Crystal engineering approach to improve the solubility of mebendazole

Abstract

An anthelmintic drug, mebendazole, shows a very low bioavailability (less than 10%) due to its poor aqueous solubility (0.035 mg/mL at 25 °C for form C). To improve its solubility, we combined a group of dicarboxylic acids with mebendazole via liquid-assisted grinding and reaction crystallization methods, and two salts with oxalic and maleic acids, as well as two co-crystals with malonic and glutaric acids, were obtained. These novel multi-component complexes were characterized by powder X-ray diffraction, differential scanning calorimetry, thermogravimetric analyses and infrared spectra.
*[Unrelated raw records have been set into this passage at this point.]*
Lemma safe_ParseLoanword l names isFirst : ready l names -> 0 <= lx_src l < lx_end l ->
  safe (Lexer_ParseLoanword l isFirst) (parsed l names (lx_src l + 1)).
Proof.
  intros Hr Hi. unfold Lexer_ParseLoanword. set (l1 := START_TOKEN _ _ _). cbv zeta.
  assert (H1 : same l l1) by (unfold l1; auto with smile). assert (Hr1 : ready l1 names) by (by apply (ready_same l); [..|apply Hr]).
  change (lx_end l1) with (lx_end l). change (lx_input l1) with (lx_input l).
  rewrite Z.geb_leb. apply safe_if; intros Hc; zbool; [apply parsed_error; [done|done|apply Hr|lia]|].
  eapply safe_bind; [apply (safe_read _ _ (rd_bytes _ _ Hr) (rd_end _ _ Hr)); lia|]. intros ch [E Hch].
  apply safe_if; intros _; [apply parsed_end; [done|auto with smile|apply Hr|lia]|].
  apply safe_if; intros _.
  { eapply safe_bind; [apply (safe_scan _ _ (rd_bytes _ _ Hr) (rd_end _ _ Hr)); lia|]. intros src Hs. simpl in Hs.
    apply parsed_none; [auto with smile|apply Hr|simpl; lia]. }
  apply safe_if; intros _; [apply parsed_error; [done|done|apply Hr|lia]|].
  apply safe_if; intros Hl; [|apply parsed_error; [done|done|apply Hr|lia]].
  replace (lx_src l + 1 + 1 - 1) with (lx_src l + 1) by lia.
  eapply safe_bind; [eapply (safe_ParseName (set_src (lx_src l + 1) l1) names);
    [by apply (ready_same l1); [|auto with smile|apply Hr]|simpl; lia|exact E|]|].
  { unfold starts_name, is_name_extra. destruct (is_letter ch), (ch =? "_"%code), (ch =? "$"%code); simpl in *; rewrite ?orb_true_r; done. }
  intros [l2 k] Hp. apply (parsed_same l) in Hp; [|auto with smile]. simpl in Hp.
  destruct (decide (k = TOKEN_ERROR)) as [->|]; [eapply parsed_mono; [exact Hp|lia]|].
  destruct Hp as [H2 Hsrc (more & Hm & Hz & _) _]. simpl in *.
  eapply safe_bind; [rewrite (sm_input _ _ H2), (sm_end _ _ H2); apply (safe_peek _ _ (rd_bytes _ _ Hr) (rd_end _ _ Hr)); lia|].
  intros b _. apply safe_if; intros _; [|apply parsed_named_loanword; [done|done|by exists more|lia]].
  apply parsed_end_more; [done|done|auto with smile|by exists more|lia].
Qed.

(** ** Numbers *)

Lemma safe_EnsureEnd l names lo : ready l names -> 0 <= lx_src l <= lx_end l + 1 -> lo <= lx_src l ->
  safe (EnsureEndOfNumber l) (fun r => same l r.1 /\ lx_symbolTable r.1 = lx_symbolTable l
    /\ lo <= lx_src r.1 <= lx_end l + 1 /\ (r.2 = false -> lx_src r.1 <= lx_end l)).
Proof.
  intros Hr Hi Hlo. unfold EnsureEndOfNumber. cbv zeta.
  destruct (Z.ltb_spec (lx_src l) (lx_end l)); [|simpl; auto with smile lia].
  eapply safe_bind; [apply (safe_read _ _ (rd_bytes _ _ Hr) (rd_end _ _ Hr)); lia|]. intros ch _.
  eapply (safe_bind _ _ (fun r => lx_src l < r.2 <= lx_end l)).
  { apply safe_if; intros _; [simpl; lia|].
    eapply safe_mono; [apply (safe_extract _ _ (rd_bytes _ _ Hr) (rd_end _ _ Hr)); lia|]. simpl. lia. }
  intros [code src] Hs. simpl in Hs. apply safe_if; intros _; [simpl; auto with smile lia|].
  eapply safe_bind; [apply safe_kind|]. intros k _. apply safe_if; intros _; simpl; auto with smile lia.
Qed.

Lemma parsed_as_kind l0 l names lo k : ready l0 names -> same l0 l -> symbols_ok l names ->
  lo <= lx_src l <= lx_end l0 + 1 -> parsed l0 names lo (as_kind k l).
Proof.
  intros Hr Hs Hm Hsrc. split; unfold as_kind; simpl; [auto with smile|done| |].
  - exists []. rewrite app_nil_r, zlen_nil. split; [exact Hm|]. split; [lia|done].
  - intros _. rewrite Token_on_token; [done|]. rewrite (sm_ring _ _ Hs). apply Hr.
Qed.

Lemma parsed_integer l0 l names lo value text suffix : ready l0 names -> same l0 l -> symbols_ok l names ->
  lo <= lx_src l <= lx_end l0 + 1 -> parsed l0 names lo (ProcessIntegerValue l value text suffix).
Proof.
  intros Hr Hs Hm Hsrc. assert (H : forall f k, parsed l0 names lo (as_kind k (on_token f l))).
  { intros f k. apply parsed_as_kind; auto with smile. }
  unfold ProcessIntegerValue, sized_value. repeat case_match; apply H.
Qed.

Lemma parsed_real l0 l names lo src digits suffix : ready l0 names -> same l0 l -> symbols_ok l names ->
  lo <= src <= lx_end l0 + 1 -> parsed l0 names lo (real_by_suffix src digits suffix l).
Proof.
  intros Hr Hs Hm Hsrc. assert (H : forall f k, parsed l0 names lo (END_TOKEN src k (on_token f l))).
  { intros f k. apply parsed_end; auto with smile. }
  unfold real_by_suffix, real_token, error_token. repeat case_match; apply H.
Qed.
The single-crystal structures of mebendazole-maleate salt, mebendazole-glutaric acid co-crystal, and mebendazole-monomethyl oxalate salt, in which one of the carboxyl groups of oxalic acid was esterified during the single-crystal growth in methanol, were determined. It was observed that mebendazole combines dicarboxylic acid/ester via a R22(8) hydrogen-bonding motif that involves a carbamyl benzimidazole and a carboxyl group, resulting in the 1:1 stoichiometry. The powder dissolution studies revealed that the apparent solubility of the complexes was significantly increased after the formation of co-crystals and salts.